### Collected data
(** [evaluateApiSchemaLinkage] *)
Definition evaluateApiSchemaLinkage (files : Files)
    : SubScore * list FailureAnnotation :=
  let apiContent := file_content files "api.json" in
  if String.eqb apiContent EmptyString then (score1, [])
  else
    let parsedKeys :=
      match JSON_parse apiContent with
      | None => None
      | Some api =>
          match Object_keys api with
          | Returned keys => Some keys
          | Thrown _ => None
          end
      end in
    match parsedKeys with
    | None =>
        (score0, [makeFail def_PARSE_INVALID_JSON "api.json is invalid JSON"])
    | Some apiKeys =>
        if (length apiKeys =? 0)%nat then (score1, [])
        else
          let content := scanContent files in
          if trim_is_empty content then
            (score0,
             [makeFail def_CONNECTIVITY_SCHEMA_MISMATCH
                "No code content found to implement API schema"])
          else if existsb (fun k => includes content k) apiKeys then (score1, [])
          else
            let lowerContent := toLowerCase content in
            if existsb (fun k => includes lowerContent (toLowerCase k)) apiKeys then
              (score05,
               [with_severity warning
                  (makeFail def_CONNECTIVITY_SCHEMA_MISMATCH
                     "API keys found but case-mismatched (StrictSchema=0.5)")])
            else
              (score0,
               [with_evidence (EvExpected (join ", " apiKeys) (Some "None"))
                  (makeFail def_CONNECTIVITY_SCHEMA_MISMATCH
                     "None of the keys in api.json are referenced in code")])
    end.

(** [missingBindings.slice(0, 3)] *)
Definition first_three (l : list string) : list string := firstn 3 l.

(** [evaluateScriptBinding] *)
Definition evaluateScriptBinding (files : Files)
    : SubScore * list FailureAnnotation :=
  let fileNames := map fst files in
  let jsFiles := List.filter (fun f => endsWith f ".js") fileNames in
  let htmlFiles := List.filter (fun f => endsWith f ".html") fileNames in
  if (length jsFiles =? 0)%nat || (length htmlFiles =? 0)%nat then
    if (0 <? length jsFiles)%nat && (length htmlFiles =? 0)%nat then
      (score0,
       [makeFail def_CONNECTIVITY_BROKEN_BINDING
          "JS files exist but no HTML to bind them"])
    else (score0, [])
  else
    let jsContent := join newline (map (file_content files) jsFiles) in
    let htmlContent := join newline (map (file_content files) htmlFiles) in
    let jsIds :=
      string_set (scan_getElementById jsContent ++ scan_querySelector_id jsContent) in
    let jsClasses :=
      string_set (scan_getElementsByClassName jsContent
                  ++ scan_querySelector_class jsContent) in
    let htmlIds := string_set (scan_html_id htmlContent) in
    let htmlClasses :=
      string_set (flat_map split_ws (scan_html_class htmlContent)) in
    let hasJsSelectors := (0 <? length jsIds)%nat || (0 <? length jsClasses)%nat in
    let hasHtmlElements := (0 <? length htmlIds)%nat || (0 <? length htmlClasses)%nat in
    if negb hasJsSelectors && negb hasHtmlElements then
      (score0,
       [with_severity warning
          (makeFail def_CONNECTIVITY_BROKEN_BINDING
             "No DOM selectors found in JS or IDs/Classes in HTML")])
    else
      let has (set : list string) (x : string) := existsb (String.eqb x) set in
      let matchFound := existsb (has htmlIds) jsIds || existsb (has htmlClasses) jsClasses in
      let missingBindings :=
        (map (String.append "#") (List.filter (fun i => negb (has htmlIds i)) jsIds)
         ++ map (String.append ".")
              (List.filter (fun c => negb (has htmlClasses c)) jsClasses))%list in
      if matchFound then (score1, [])
      else
        (score05,
         [with_evidence (EvExpected (join ", " missingBindings) None)
            (with_severity warning
               (makeFail def_CONNECTIVITY_BROKEN_BINDING
                  ("DOM bindings mismatch. JS expects: "
                   ++ join ", " (first_three missingBindings)
                   ++ (if (3 <? length missingBindings)%nat then "..."
                       else EmptyString))))]).
(** [os.walk(top)], top down: the directory, then each subdirectory in
    turn. *)
Fixpoint walk (top : string) (t : Tree) : list (string * list string * list string) :=
  match t with
  | Dir files subdirs =>
      (top, subdirs.*1, files)
      :: (fix walk_subdirs (ds : list (string * Tree)) :=
            match ds with
            | [] => []
            | (name, sub) :: ds' => walk (path_join top name) sub ++ walk_subdirs ds'
            end) subdirs
  end.

(** [os.walk] of a folder that may not exist: nothing is yielded then. *)
Definition os_walk (top : string) (folder : option Tree)
    : list (string * list string * list string) :=
  match folder with
  | Some t => walk top t
  | None => []
  end.

Section Paths.

Context (abspath : string → string).
Context (relpath : string → string → result string).

(** Lines 25-29 for the files of one directory. *)
Definition csv_files_in (root : string) (files : list string) : list string :=
  omap (λ file,
          let '(filename, extension) := splitext file in
          if String.eqb extension ".csv" then Some (abspath (path_join root file))
          else None) files.

Definition read_input_csv_files (input_folder : string) (folder : option Tree)
    : list string :=
  concat ((λ entry : string * list string * list string,
             csv_files_in entry.1.1 entry.2) <$> os_walk input_folder folder).

(** [get_new_output_path], the two folders of the configuration class given
    on their own. *)
Definition get_new_output_path (original_file_path input_folder output_folder : string)
    : result string :=
  match relpath (dirname original_file_path) input_folder with
  | Raise e => Raise e
  | Ok file_subdirectory =>
      let '(filename, extension) := splitext (basename original_file_path) in
      let new_file_name := filename +:+ ".xlsx" in
      Ok (path_join (path_join output_folder file_subdirectory) new_file_name)
  end.

End Paths.

(** The file [name] lies in the tree under the chain of subdirectories
    [dirs]. *)
Fixpoint in_tree (t : Tree) (dirs : list string) (name : string) : Prop :=
  match t, dirs with
  | Dir files _, [] => name ∈ files
  | Dir _ subdirs, d :: dirs' =>
      (fix in_subdirs (ds : list (string * Tree)) : Prop :=
         match ds with
         | [] => False
         | (d', sub) :: ds' => (d' = d ∧ in_tree sub dirs' name) ∨ in_subdirs ds'
         end) subdirs
  end.

Fixpoint no_char (c : ascii) (s : string) : bool :=
  match s with
  | EmptyString => true
  | String a s' => negb (Ascii.eqb a c) && no_char c s'
  end.

Definition no_sep (s : string) : bool := no_char "/" s.

(** A file name that [splitext] gives the extension [.csv]: something
    other than dots only, then [.csv]. *)
Definition csv_name (name : string) : Prop :=
  ∃ stem, name = stem +:+ ".csv" ∧ all_char "." stem = false.

(** The file names of the tree hold no separator. *)
Fixpoint file_names_ok (t : Tree) : Prop :=
  match t with
  | Dir files subdirs =>
      Forall (λ name, no_sep name = true) files ∧
      (fix subdirs_ok (ds : list (string * Tree)) : Prop :=
         match ds with
         | [] => True
         | (_, sub) :: ds' => file_names_ok sub ∧ subdirs_ok ds'
         end) subdirs
  end.

Definition sample_tree : Tree :=
  Dir ["a.csv"; "notes.txt"; ".csv"; "b.CSV"; "x.tar.csv"]
      [("sub", Dir ["c.csv"; "..csv"] [("deep", Dir ["d.csv"; "e.csv.bak"] [])]);
       ("empty", Dir [] [])].

(** The two key columns of [example_filtered] under other labels' absence:
    the same keys row by row, no "Follow" column. *)
Definition example_keys_only : DataFrame := {|
  columns := ["Anchor"; "Destination"];
  rows := [{[ "Destination" := "NY"; "Anchor" := "Blue" ]};
           {[ "Destination" := "NY"; "Anchor" := "Blue" ]};
           {[ "Destination" := "NY"; "Anchor" := "" ]};
           {[ "Destination" := "LA"; "Anchor" := "Red" ]}]
|}.

(** Every pattern of the configuration is in the fragment of
    [in_literal_fragment]: [re] compiles each of them, so that no
    [str.contains] or [str.fullmatch] fails on the pattern itself. *)
Definition literal_patterns (config : Config) : bool :=
  in_literal_fragment (main_column_exclude config) &&
  in_literal_fragment (secondary_column_exclude config) &&
  forallb (λ f : string * string, in_literal_fragment f.2) (additional_filters config).

(** A file [read_csv] parses: it has a header line, and every record has
    one field per header label. *)
Definition well_formed_csv (f : CsvFile) : Prop :=
  header f ≠ [] ∧ Forall (λ fields, length fields = length (header f)) (records f).

(** A file with a header line and no record. *)
Definition header_only_file : CsvFile := {|
  file_size := 25;
  header := ["Destination"; "Anchor"; "Follow"];
  records := []
|}.

(** [os.path.abspath] and [os.path.relpath] for a process started in
    [/home/user], on the relative paths and on the one folder the samples
    use. *)
Definition sample_abspath (p : string) : string := "/home/user/" +:+ p.

Definition sample_relpath (path start : string) : result string :=
  if String.eqb path "" then Raise ValueError
  else if String.eqb path "/home/user/input/UK/sub" && String.eqb start "input/UK"
       then Ok "sub"
  else Ok ".".

(** * Properties *)

(** ** The merge of two pivot frames *)

Lemma lookup_merge_counts (a b : CountTable) (k : PivotKey) :
  merge_counts a b !! k =
    match a !! k, b !! k with
    | Some x, Some y => Some (x + y)
    | Some x, None => Some x
    | None, Some y => Some y
    | None, None => None
    end.
Proof.
  unfold merge_counts, sum_axis1, merge_outer.
  rewrite lookup_fmap, lookup_merge.
  destruct (a !! k) as [x|], (b !! k) as [y|]; simpl; try reflexivity;
    f_equal; lia.
Qed.

(** C2: the keys of [merge_counts a b] are those of [a] and of [b]; a key of
    both gets the sum of its two counts, a key of one side only keeps that
    side's count. *)
Theorem merge_counts_semantics (a b : CountTable) :
  dom (merge_counts a b) = dom a ∪ dom b ∧
  ∀ k : PivotKey,
    merge_counts a b !! k =
      match a !! k, b !! k with
      | Some x, Some y => Some (x + y)
      | Some x, None => Some x
      | None, Some y => Some y
      | None, None => None
      end.
Proof.
  split; [| apply lookup_merge_counts].
  apply set_eq. intros k.
  rewrite elem_of_union, !elem_of_dom, lookup_merge_counts.
  destruct (a !! k), (b !! k); split; intros H;
    try (destruct H as [H|H]); try (by inversion H); eauto.
Qed.

Lemma merge_counts_comm (a b : CountTable) : merge_counts a b = merge_counts b a.
Proof.
  apply map_eq; intros k; rewrite !lookup_merge_counts.
  destruct (a !! k), (b !! k); f_equal; lia.
Qed.

Lemma merge_counts_assoc (a b c : CountTable) :
  merge_counts (merge_counts a b) c = merge_counts a (merge_counts b c).
Proof.
  apply map_eq; intros k; rewrite !lookup_merge_counts.
  destruct (a !! k), (b !! k), (c !! k); f_equal; lia.
Qed.

Lemma merge_counts_empty_r (a : CountTable) : merge_counts a ∅ = a.
Proof.
  apply map_eq; intros k. rewrite lookup_merge_counts, lookup_empty.
  by destruct (a !! k).
Qed.

(** C3: [merge_counts] is commutative and associative, and the empty table
    is its identity. *)
Theorem merge_counts_algebra (a b c : CountTable) :
  merge_counts a b = merge_counts b a ∧
  merge_counts (merge_counts a b) c = merge_counts a (merge_counts b c) ∧
  merge_counts a ∅ = a.
Proof.
  split; [apply merge_counts_comm |].
  split; [apply merge_counts_assoc | apply merge_counts_empty_r].
Qed.

Lemma merge_counts_empty_l (a : CountTable) : merge_counts ∅ a = a.
Proof.
  apply map_eq; intros k. rewrite lookup_merge_counts, lookup_empty.
  by destruct (a !! k).
Qed.

(** ** Counting: [groupby] followed by [count_nonzero] is a tally *)

Lemma count_nonzero_cons_one (vs : list Z) :
  count_nonzero (1 :: vs) = 1 + count_nonzero vs.
Proof. unfold count_nonzero. simpl. lia. Qed.

Lemma groupby_ones_tally (index : string * string) (rs : list Row) :
  count_nonzero <$> groupby index rs ((λ _ : Row, 1) <$> rs)
  = tally (omap (group_key index) rs).
Proof.
  induction rs as [|r rs IH].
  - apply fmap_empty.
  - unfold groupby in *. cbn [fmap list_fmap zip zip_with foldr fst snd omap list_omap].
    destruct (group_key index r) as [k|] eqn:Hk; [| exact IH].
    cbn [tally foldr]. fold (tally (omap (group_key index) rs)).
    rewrite <- IH. apply map_eq; intros k'.
    unfold add_to_group. rewrite lookup_fmap.
    destruct (decide (k = k')) as [->|Hne].
    + rewrite lookup_partial_alter_eq, lookup_insert_eq, lookup_fmap. simpl.
      rewrite count_nonzero_cons_one.
      by destruct (foldr _ _ _ !! k').
    + rewrite lookup_partial_alter_ne, lookup_insert_ne, lookup_fmap by done.
      done.
Qed.

Lemma lookup_tally_cons (k : PivotKey) (ks : list PivotKey) (k' : PivotKey) :
  tally (k :: ks) !! k' =
    if decide (k = k') then Some (1 + default 0 (tally ks !! k'))
    else tally ks !! k'.
Proof.
  cbn [tally foldr]. fold (tally ks).
  destruct (decide (k = k')) as [->|Hne].
  - apply lookup_insert_eq.
  - by apply lookup_insert_ne.
Qed.

Lemma tally_app (ks1 ks2 : list PivotKey) :
  tally (ks1 ++ ks2) = merge_counts (tally ks1) (tally ks2).
Proof.
  induction ks1 as [|k ks1 IH].
  - by rewrite merge_counts_empty_l.
  - apply map_eq; intros k'.
    rewrite <- app_comm_cons, lookup_merge_counts, !lookup_tally_cons, IH.
    rewrite lookup_merge_counts.
    destruct (decide (k = k')); [| done].
    destruct (tally ks1 !! k'), (tally ks2 !! k'); simpl;
      try reflexivity; apply (f_equal Some); lia.
Qed.

Lemma total_count_insert (t : CountTable) (k : PivotKey) (v : Z) :
  total_count (<[k := v]> t) = v + total_count t - default 0 (t !! k).
Proof.
  unfold total_count.
  destruct (t !! k) as [y|] eqn:Hk; simpl.
  - rewrite <- insert_delete_eq.
    rewrite map_fold_insert_L; [| intros; lia | apply lookup_delete_eq].
    rewrite (map_fold_delete_L _ _ k y t); [lia | intros; lia | done].
  - rewrite map_fold_insert_L; [lia | intros; lia | done].
Qed.

Lemma total_count_tally (ks : list PivotKey) :
  total_count (tally ks) = Z.of_nat (length ks).
Proof.
  induction ks as [|k ks IH].
  - reflexivity.
  - cbn [tally foldr length]. fold (tally ks).
    rewrite total_count_insert, IH. lia.
Qed.

Lemma filter_eq_key_nil (ks : list PivotKey) (k : PivotKey) :
  k ∉ ks → List.filter (λ k', bool_decide (k' = k)) ks = [].
Proof.
  induction ks as [|k0 ks IH]; intros Hk; [done |].
  apply not_elem_of_cons in Hk as [Hne Hk]. simpl.
  rewrite bool_decide_eq_false_2 by congruence. by apply IH.
Qed.
Lemma iter_shr_1_nonneg (p : positive) :
  forall mrs, 0 <= shr_m mrs -> 0 <= shr_m (iter_pos shr_1 p mrs).
Proof.
  induction p as [p IH | p IH |]; intros mrs Hm; cbn [iter_pos].
  - apply IH, IH, shr_1_nonneg, Hm.
  - apply IH, IH, Hm.
  - apply shr_1_nonneg, Hm.
Qed.

Lemma shr_fexp_nonneg m e l :
  0 <= m -> 0 <= shr_m (shr_fexp prec emax m e l).1.
Proof.
  intros Hm. unfold shr_fexp, shr.
  assert (H0 : 0 <= shr_m (shr_record_of_loc m l))
    by (destruct l as [| []]; exact Hm).
  destruct (fexp prec emax (Zdigits2 m + e) - e) as [| p | p]; cbn [fst];
    [exact H0 | apply iter_shr_1_nonneg; exact H0 | exact H0].
Qed.

Lemma round_nearest_even_nonneg m l : 0 <= m -> 0 <= round_nearest_even m l.
Proof.
  intros Hm. unfold round_nearest_even.
  destruct l as [| []]; [exact Hm | | exact Hm | lia].
  destruct (Z.even m); lia.
Qed.

(** Rounding a mantissa that is not negative gives a zero, a finite number
    or an infinity of the sign asked for, never NaN. *)
Lemma round_aux_cases s m e l :
  0 <= m ->
  binary_round_aux prec emax s m e l = S754_zero s \/
  (exists m' e', binary_round_aux prec emax s m e l = S754_finite s m' e') \/
  binary_round_aux prec emax s m e l = S754_infinity s.
Proof.
  intros Hm. unfold binary_round_aux.
  pose proof (shr_fexp_nonneg m e l Hm) as H1.
  destruct (shr_fexp prec emax m e l) as [mrs' e']. cbn [fst] in H1.
  pose proof (shr_fexp_nonneg _ e' loc_Exact
                (round_nearest_even_nonneg _ (loc_of_shr_record mrs') H1)) as H2.
  destruct (shr_fexp prec emax _ e' loc_Exact) as [mrs'' e'']. cbn [fst] in H2.
  destruct (shr_m mrs'') as [| p | p]; [left; reflexivity | | lia].
  destruct (e'' <=? emax - prec); [right; left; eauto | right; right; reflexivity].
Qed.

Lemma round_aux_nonneg m e l :
  0 <= m -> sf_nonneg (binary_round_aux prec emax false m e l).
Proof.
  intros Hm.
  destruct (round_aux_cases false m e l Hm) as [-> | [(m' & e' & ->) | ->]]; reflexivity.
Qed.

Lemma SFmul_square_nonneg x : sf_nonneg x -> sf_nonneg (SFmul prec emax x x).
Proof.
  destruct x as [s | [] | | [] m e]; try discriminate; intros _; cbn [SFmul].
  - destruct s; reflexivity.
  - reflexivity.
  - apply round_aux_nonneg. lia.
Qed.

Lemma SFltb_zero_nonneg x : SFltb (S754_zero false) x = true -> sf_nonneg x.
Proof. destruct x as [s | [] | | [] m e]; try discriminate; reflexivity. Qed.





End SpecSigns.

(** *** The same facts on [float] *)

Section Binary64Laws.

Import SpecFloat FloatOps FloatAxioms.
Local Open Scope float_scope.

Lemma of_Z_zero : Binary64.of_Z 0 = 0.
Proof. reflexivity. Qed.

Lemma of_Z_minus_two : Binary64.of_Z (-2) = -2.
Proof. reflexivity. Qed.

Lemma Prim2SF_zero : Prim2SF 0 = S754_zero false.
Proof. reflexivity. Qed.


Lemma b64_opp_involutive (a : float) : - - a = a.
Proof. apply Prim2SF_inj. rewrite !opp_spec. apply SFopp_involutive. Qed.

Lemma b64_mul_opp_r (a b : float) : a * - b = - (a * b).
Proof.
  apply Prim2SF_inj. rewrite opp_spec, !mul_spec, opp_spec. apply SFmul_opp_r.
Qed.

Lemma b64_mul_opp_l (a b : float) : - a * b = - (a * b).
Proof.
  apply Prim2SF_inj. rewrite opp_spec, !mul_spec, opp_spec. apply SFmul_opp_l.
Qed.

Lemma b64_mul_opp_opp (a b : float) : - a * - b = a * b.
Proof. rewrite b64_mul_opp_l, b64_mul_opp_r. apply b64_opp_involutive. Qed.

### WORK INSTRUCTION
Above this instruction are the records; retype exactly the lines from the one containing "cbn [tally foldr]. fold (tally (omap" up to and including the one containing "Lemma lookup_tally_cons (k".

### PROBLEM SOLUTION
    cbn [tally foldr]. fold (tally (omap (group_key index) rs)).
    rewrite <- IH. apply map_eq; intros k'.
    unfold add_to_group. rewrite lookup_fmap.
    destruct (decide (k = k')) as [->|Hne].
    + rewrite lookup_partial_alter_eq, lookup_insert_eq, lookup_fmap. simpl.
      rewrite count_nonzero_cons_one.
      by destruct (foldr _ _ _ !! k').
    + rewrite lookup_partial_alter_ne, lookup_insert_ne, lookup_fmap by done.
      done.
Qed.

Lemma lookup_tally_cons (k : PivotKey) (ks : list PivotKey) (k' : PivotKey) :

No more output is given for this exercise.